- Exercise instructions:
Write down exactly the lines of the records below, beginning with the first and ending with the line that includes "apply bulk_index_raises in".

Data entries
○ ○ ○
(** How a run of the loop ends, and what its tick counter is then. *)
Lemma loop_outcome py cfg start its : forall agvs tick sent,
  let r := loop py cfg start its agvs tick sent in
  let n := (Z.of_nat (List.length (batches r)) - Z.of_nat (List.length sent))%Z in
  match ended r with
  | Finished msg =>
    ticks r = (tick + n)%Z /\
    msg = "Simulation finished after " ++ str_int (ticks r) ++ " ticks"
  | Unfinished => ticks r = (tick + n)%Z
  | Aborted e =>
    exists it, In it its /\
      ((publish_fails (response it) e /\ (ticks r + 1 = tick + n)%Z) \/
       (slept it = Raise e /\ ticks r = (tick + n)%Z))
  end.
Proof.
  induction its as [| it its IH]; intros agvs tick sent.
  - cbn. lia.
  - cbn [loop].
    destruct (clock it - start <? float_of_int (DURATION_SEC cfg)).
    2:{ cbn. split; [lia | reflexivity]. }
    destruct (tick_fleet_ids py (TICK_INTERVAL_SEC cfg) (draws it) (stamps it) agvs 0%nat)
      as (agvs' & docs & E & _).
    rewrite E.
    destruct (bulk_index py cfg (INDEX_NAME cfg) docs (response it)) as [req | e] eqn:Eb.
    + destruct (slept it) as [[] | e] eqn:Es.
      * specialize (IH agvs' (tick + 1)%Z (sent ++ [docs])%list).
        cbv zeta in IH |- *. rewrite length_app in IH. cbn [List.length] in IH.
        destruct (ended (loop py cfg start its agvs' (tick + 1) (sent ++ [docs]))).
        -- destruct IH as [I1 I2]. split; [lia | exact I2].
        -- destruct IH as (it' & Hin & H). exists it'. split; [right; exact Hin |].
           destruct H as [[H1 H2] | [H1 H2]]; [left | right]; split; auto; lia.
        -- lia.
      * cbn. exists it. split; [left; reflexivity |]. right. split; [exact Es |].
        rewrite length_app. cbn [List.length]. lia.
    + cbn. exists it. split; [left; reflexivity |]. left.
      apply bulk_index_raises in Eb. split; [apply Eb |].
      rewrite length_app. cbn [List.length]. lia.
Qed.

(** X10: when [main] prints its message, the count in the message is the
    tick counter, and it is the number of batches that were handed to the
    publisher. *)
Theorem printed_count_is_batch_count py cfg w msg :
  ended (main py cfg w) = Finished msg ->
  ticks (main py cfg w) = Z.of_nat (List.length (batches (main py cfg w))) /\
  msg = "Simulation finished after " ++
        str_int (Z.of_nat (List.length (batches (main py cfg w)))) ++ " ticks".
Proof.
  rewrite main_configured.
  destruct (configured cfg); [| discriminate].
  destruct (create_fleet (init_draws w) 0 AGV_IDS) as [agvs | e]; [| discriminate].
  pose proof (loop_outcome py cfg (start_time w) (iterations w) agvs 0%Z []) as H.
  cbv zeta in H. intros E. rewrite E in H. cbn [List.length] in H.
  destruct H as [H1 H2].
  assert (Ht : ticks (loop py cfg (start_time w) (iterations w) agvs 0 [])
               = Z.of_nat (List.length (batches (loop py cfg (start_time w) (iterations w) agvs 0 []))))
    by lia.
  split; [exact Ht |]. rewrite <- Ht. exact H2.
Qed.

Lemma printed_count_is_batch_count_witness :
  ended (main sample_py sample_cfg finishing_world)
    = Finished "Simulation finished after 2 ticks" /\
  ticks (main sample_py sample_cfg finishing_world)
    = Z.of_nat (List.length (batches (main sample_py sample_cfg finishing_world))) /\
  "Simulation finished after 2 ticks"
    = "Simulation finished after " ++
      str_int (Z.of_nat (List.length (batches (main sample_py sample_cfg finishing_world))))
      ++ " ticks".
Proof.
  assert (E : ended (main sample_py sample_cfg finishing_world)
              = Finished "Simulation finished after 2 ticks") by (vm_compute; reflexivity).
  split; [exact E |].
  apply (printed_count_is_batch_count sample_py sample_cfg finishing_world _ E).
Defined.

(** X11: an exception leaves [main] in three cases only.  It is the
    [SystemExit] of a missing configuration; or it is the failure of the
    publish step of some iteration, and then the last batch built is not
    counted as a tick; or it is the exception of the sleep of some
    iteration, and then every batch built is counted.  No lookup or choice
    of the vehicle model raises. *)
Theorem abort_origin py cfg w e :
  ended (main py cfg w) = Aborted e ->
  (configured cfg = false /\
   e = SystemExit "ES_URL and ES_API_KEY must be set as environment variables" /\
   ticks (main py cfg w) = 0%Z /\ batches (main py cfg w) = []) \/
  (configured cfg = true /\
   exists it, In it (iterations w) /\
     ((publish_fails (response it) e /\
       (ticks (main py cfg w) + 1)%Z
       = Z.of_nat (List.length (batches (main py cfg w)))) \/
      (slept it = Raise e /\
       ticks (main py cfg w)
       = Z.of_nat (List.length (batches (main py cfg w)))))).
Proof.
  rewrite main_configured.
  destruct (configured cfg).
  - destruct (create_fleet_ids (init_draws w) AGV_IDS 0%nat) as (agvs & E & _).
    rewrite E. intros He. right. split; [reflexivity |].
    pose proof (loop_outcome py cfg (start_time w) (iterations w) agvs 0%Z []) as H.
    cbv zeta in H. rewrite He in H. cbn [List.length] in H.
    destruct H as (it & Hin & H). exists it. split; [exact Hin |].
    destruct H as [[H1 H2] | [H1 H2]]; [left | right]; split; auto; lia.
  - cbn. intros He. injection He as <-. left. auto.
Qed.

Lemma abort_origin_witness :
  ended (main sample_py sample_cfg failing_world) = Aborted (HTTPError 503) /\
  ((configured sample_cfg = false /\
    HTTPError 503
    = SystemExit "ES_URL and ES_API_KEY must be set as environment variables" /\
    ticks (main sample_py sample_cfg failing_world) = 0%Z /\
    batches (main sample_py sample_cfg failing_world) = []) \/
   (configured sample_cfg = true /\
    exists it, In it (iterations failing_world) /\
      ((publish_fails (response it) (HTTPError 503) /\
        (ticks (main sample_py sample_cfg failing_world) + 1)%Z
        = Z.of_nat (List.length (batches (main sample_py sample_cfg failing_world)))) \/
       (slept it = Raise (HTTPError 503) /\
        ticks (main sample_py sample_cfg failing_world)
        = Z.of_nat (List.length (batches (main sample_py sample_cfg failing_world))))))).
Proof.
  assert (E : ended (main sample_py sample_cfg failing_world) = Aborted (HTTPError 503))
    by (vm_compute; reflexivity).
  split; [exact E |].
  apply (abort_origin sample_py sample_cfg failing_world _ E).
Defined.
(** * LinkedList.ts: a singly-linked list with node-level operations

    A shallow embedding of [src/LinkedList.ts].  Node objects live in a
    store indexed by their identity; the list object holds the [head]
    reference.  Every method is a computation in a small state-and-exception
    monad; [while] loops take a bound on the number of iterations. *)

From stdpp Require Import gmap strings list fin_maps pretty.

Local Open Scope Z_scope.

(** ** The object store *)

(** The identity of a [Node] object. *)
Definition loc := positive.

Section Model.
Context {T : Type} `{EqDecision T}.

(** [class Node<T> { value: T; next: Node<T> | null }] *)
Record Node := mkNode { value : T; next : option loc }.

(** The [LinkedList] object ([head]) together with the node objects. *)
Record Store := mkStore { head : option loc; heap : gmap loc Node }.

(** What a JavaScript call may raise here: [new Error(message)], or the
    [TypeError] of reading a property of [null]. *)
Inductive exn := Error (message : string) | TypeError.

(** The result of running a method.  [OutOfFuel]: a loop used up its
    iteration bound.  [Dangling]: a reference to an object that is not in
    the store (no JavaScript program can build one). *)
Inductive outcome (A : Type) :=
| Return (a : A) (s : Store)
| Throw (e : exn) (s : Store)
| OutOfFuel
| Dangling.
Global Arguments Return {A} a s.
Global Arguments Throw {A} e s.
Global Arguments OutOfFuel {A}.
Global Arguments Dangling {A}.
(** ** Exceptions and results *)

Inductive Exn (O : Type) :=
| KeyError (k : PyVal O)
| TypeError (msg : string)
| IndexError (msg : string)
| ValueError (msg : string)
| OtherError (cls msg : string).

Arguments KeyError {O} k.
Arguments TypeError {O} msg.
Arguments IndexError {O} msg.
Arguments ValueError {O} msg.
Arguments OtherError {O} cls msg.

Inductive Result (E A : Type) :=
| Ok (a : A)
| Raise (e : E).

Arguments Ok {E A} a.
Arguments Raise {E A} e.

Definition is_ok {E A} (r : Result E A) : bool :=
  match r with Ok _ => true | Raise _ => false end.

Definition exn_of {E A} (r : Result E A) : option E :=
  match r with Ok _ => None | Raise e => Some e end.

(** ** The run configuration object ([Config()]) *)

Record Config (D : Type) := mkConfig {
  embed_size : Z;
  latent_dim : Z;
  device : D
}.

Arguments mkConfig {D} _ _ _.
Arguments embed_size {D} _.
Arguments latent_dim {D} _.
Arguments device {D} _.

(** ** The collaborators

    Everything [generate] imports and calls.  [Ext] is the state they share
    behind the driver's back: the random generator, the storage of tensors
    and network weights, the checkpoint files.  A call takes that state and
    returns a value or raises.  A [Tensor] or a [Model] is a handle into
    that state, so that a call may change what a handle stands for.  The
    chemistry parser and the property scorer are functions of the string. *)

Class Env := {
  Obj : Type;
  Ext : Type;
  Device : Type;
  Model : Type;
  Tensor : Type;
  TVal : Type;
  Mol : Type;
  Score : Type;
  (* the special methods of an opaque loaded object *)
  obj_getitem : Obj -> PyVal Obj -> Result (Exn Obj) (PyVal Obj);
  obj_len : Obj -> Result (Exn Obj) Z;
  obj_sub : Obj -> Z -> Result (Exn Obj) (PyVal Obj);
  (* an opaque object used as a dict key: the plain key it is equal to
     (1.0 and True are 1), none, or the TypeError of an unhashable object *)
  obj_key : Obj -> Result (Exn Obj) (option Key);
  (* an opaque object used as a sequence index: the int it stands for when
     it has one (True is 1), none otherwise (1.0 has none) *)
  obj_index : Obj -> option Z;
  (* utils.config.Config() *)
  Config_new : Ext -> Result (Exn Obj) (Config Device) * Ext;
  (* torch.load(path, weights_only=True) *)
  torch_load : string -> Ext -> Result (Exn Obj) (PyVal Obj) * Ext;
  (* models.vae.VAE(vocab_size, embed_size, latent_dim, max_length, pad_idx) *)
  VAE_new : Z -> Z -> Z -> PyVal Obj -> PyVal Obj -> Ext -> Result (Exn Obj) Model * Ext;
  (* module.to(device) *)
  module_to : Model -> Device -> Ext -> Result (Exn Obj) Model * Ext;
  (* module.load_state_dict(state) *)
  load_state_dict : Model -> PyVal Obj -> Ext -> Result (Exn Obj) unit * Ext;
  (* torch.randn(rows, cols) *)
  torch_randn : Z -> Z -> Ext -> Result (Exn Obj) Tensor * Ext;
  (* tensor.to(device) *)
  tensor_to : Tensor -> Device -> Ext -> Result (Exn Obj) Tensor * Ext;
  (* utils.optimization.optimize_latent_vector(model, z, num_steps, lr) *)
  optimize_latent_vector :
    Model -> Tensor -> Z -> Q -> Ext -> Result (Exn Obj) Tensor * Ext;
  (* utils.optimization.decode_latent_vector_sample(model, z, char_to_idx,
     idx_to_char, start_token, end_token, device) *)
  decode_latent_vector_sample :
    Model -> Tensor -> PyVal Obj -> PyVal Obj -> PyVal Obj -> PyVal Obj -> Device ->
    Ext -> Result (Exn Obj) string * Ext;
  (* rdkit.Chem.MolFromSmiles(smiles): a molecule, or None *)
  MolFromSmiles : string -> option Mol;
  (* utils.compute_properties.compute_property(smiles) *)
  compute_property : string -> Result (Exn Obj) Score;
  (* how pandas prints a cell of the QED column; it settles on one type for
     the whole column first, so the text depends on the column *)
  render_score : list Score -> Score -> string;
  (* the error, if any, of opening a path for writing *)
  open_for_write : string -> Ext -> option (Exn Obj);
  (* the numbers a tensor handle currently stands for *)
  peek : Ext -> Tensor -> TVal
}.

(** ** The Python operations the driver applies to loaded values *)

Section Python.
Context {E : Env}.

Abbreviation Val := (PyVal Obj).
Abbreviation Err := (Exn Obj).
Abbreviation Res := (Result Err).

(** [seq[i]] on a str or a list: negative indices count from the end. *)
Definition norm_index (i : Z) (len : nat) : option nat :=
  let j := if i <? 0 then i + Z.of_nat len else i in
  if (0 <=? j) && (j <? Z.of_nat len) then Some (Z.to_nat j) else None.

(** A str is a sequence of code points; the strings here are their UTF-8
    bytes, where a code point is a lead byte and the continuation bytes
    (10xxxxxx) after it. *)
Definition is_continuation (c : ascii) : bool :=
  let n := nat_of_ascii c in Nat.leb 128 n && Nat.ltb n 192.

Fixpoint code_points (s : string) : list string :=
  match s with
  | EmptyString => []
  | String c rest =>
      match rest with
      | String c' _ =>
          if is_continuation c' then
            match code_points rest with
            | g :: gs => String c g :: gs
            | [] => [String c EmptyString]
            end
          else String c EmptyString :: code_points rest
      | EmptyString => [String c EmptyString]
      end
  end.

(** [container[key]] *)
Definition py_getitem (c k : Val) : Res Val :=
  match c with
  | PDict d =>
      let look (key : Key) :=
        match d !! key with
        | Some v => Ok v
        | None => Raise (KeyError k)
        end in
      match k with
      | PNone => look KNone
      | PInt z => look (KInt z)
      | PStr s => look (KStr s)
      | PList _ | PDict _ => Raise (TypeError "unhashable type")
      | PObj o =>
          match obj_key o with
          | Ok (Some key) => look key
          | Ok None => Raise (KeyError k)
          | Raise e => Raise e
          end
      end
  | PList l =>
      let item (i : Z) :=
        match norm_index i (length l) with
        | Some n =>
            match l !! n with
            | Some v => Ok v
            | None => Raise (IndexError "list index out of range")
            end
        | None => Raise (IndexError "list index out of range")
        end in
      match k with
      | PInt i => item i
      | PObj o =>
          match obj_index o with
          | Some i => item i
          | None => Raise (TypeError "list indices must be integers or slices")
          end
      | _ => Raise (TypeError "list indices must be integers or slices")
      end
  | PStr s =>
      let item (i : Z) :=
        match norm_index i (length (code_points s)) with
        | Some n =>
            match code_points s !! n with
            | Some ch => Ok (PStr ch)
            | None => Raise (IndexError "string index out of range")
            end
        | None => Raise (IndexError "string index out of range")
        end in
      match k with
      | PInt i => item i
      | PObj o =>
          match obj_index o with
          | Some i => item i
          | None => Raise (TypeError "string indices must be integers")
          end
      | _ => Raise (TypeError "string indices must be integers")
      end
  | PObj o => obj_getitem o k
  | PNone | PInt _ => Raise (TypeError "object is not subscriptable")
  end.

(** [len(v)] *)
Definition py_len (v : Val) : Res Z :=
  match v with
  | PStr s => Ok (Z.of_nat (length (code_points s)))
  | PList l => Ok (Z.of_nat (length l))
  | PDict d => Ok (Z.of_nat (size d))
  | PObj o => obj_len o
  | PNone | PInt _ => Raise (TypeError "object has no len()")
  end.

(** [v - n] for an int literal [n] *)
Definition py_sub (v : Val) (n : Z) : Res Val :=
  match v with
  | PInt z => Ok (PInt (z - n))
  | PObj o => obj_sub o n
  | _ => Raise (TypeError "unsupported operand type(s) for -")
  end.

(** [os.path.join(a, b)] (posixpath) *)
Fixpoint ends_with_slash (s : string) : bool :=
  match s with
  | EmptyString => false
  | String c EmptyString => if decide (c = "/"%char) then true else false
  | String _ rest => ends_with_slash rest
  end.

Definition starts_with_slash (s : string) : bool :=
  match s with
  | String c _ => if decide (c = "/"%char) then true else false
  | EmptyString => false
  end.

Definition os_path_join (a b : string) : string :=
  if starts_with_slash b then b
  else if (if decide (a = "") then true else ends_with_slash a) then a +:+ b
  else a +:+ "/" +:+ b.

End Python.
○ ○ ○
- Exercise output:
(** How a run of the loop ends, and what its tick counter is then. *)
Lemma loop_outcome py cfg start its : forall agvs tick sent,
  let r := loop py cfg start its agvs tick sent in
  let n := (Z.of_nat (List.length (batches r)) - Z.of_nat (List.length sent))%Z in
  match ended r with
  | Finished msg =>
    ticks r = (tick + n)%Z /\
    msg = "Simulation finished after " ++ str_int (ticks r) ++ " ticks"
  | Unfinished => ticks r = (tick + n)%Z
  | Aborted e =>
    exists it, In it its /\
      ((publish_fails (response it) e /\ (ticks r + 1 = tick + n)%Z) \/
       (slept it = Raise e /\ ticks r = (tick + n)%Z))
  end.
Proof.
  induction its as [| it its IH]; intros agvs tick sent.
  - cbn. lia.
  - cbn [loop].
    destruct (clock it - start <? float_of_int (DURATION_SEC cfg)).
    2:{ cbn. split; [lia | reflexivity]. }
    destruct (tick_fleet_ids py (TICK_INTERVAL_SEC cfg) (draws it) (stamps it) agvs 0%nat)
      as (agvs' & docs & E & _).
    rewrite E.
    destruct (bulk_index py cfg (INDEX_NAME cfg) docs (response it)) as [req | e] eqn:Eb.
    + destruct (slept it) as [[] | e] eqn:Es.
      * specialize (IH agvs' (tick + 1)%Z (sent ++ [docs])%list).
        cbv zeta in IH |- *. rewrite length_app in IH. cbn [List.length] in IH.
        destruct (ended (loop py cfg start its agvs' (tick + 1) (sent ++ [docs]))).
        -- destruct IH as [I1 I2]. split; [lia | exact I2].
        -- destruct IH as (it' & Hin & H). exists it'. split; [right; exact Hin |].
           destruct H as [[H1 H2] | [H1 H2]]; [left | right]; split; auto; lia.
        -- lia.
      * cbn. exists it. split; [left; reflexivity |]. right. split; [exact Es |].
        rewrite length_app. cbn [List.length]. lia.
    + cbn. exists it. split; [left; reflexivity |]. left.
      apply bulk_index_raises in Eb. split; [apply Eb |].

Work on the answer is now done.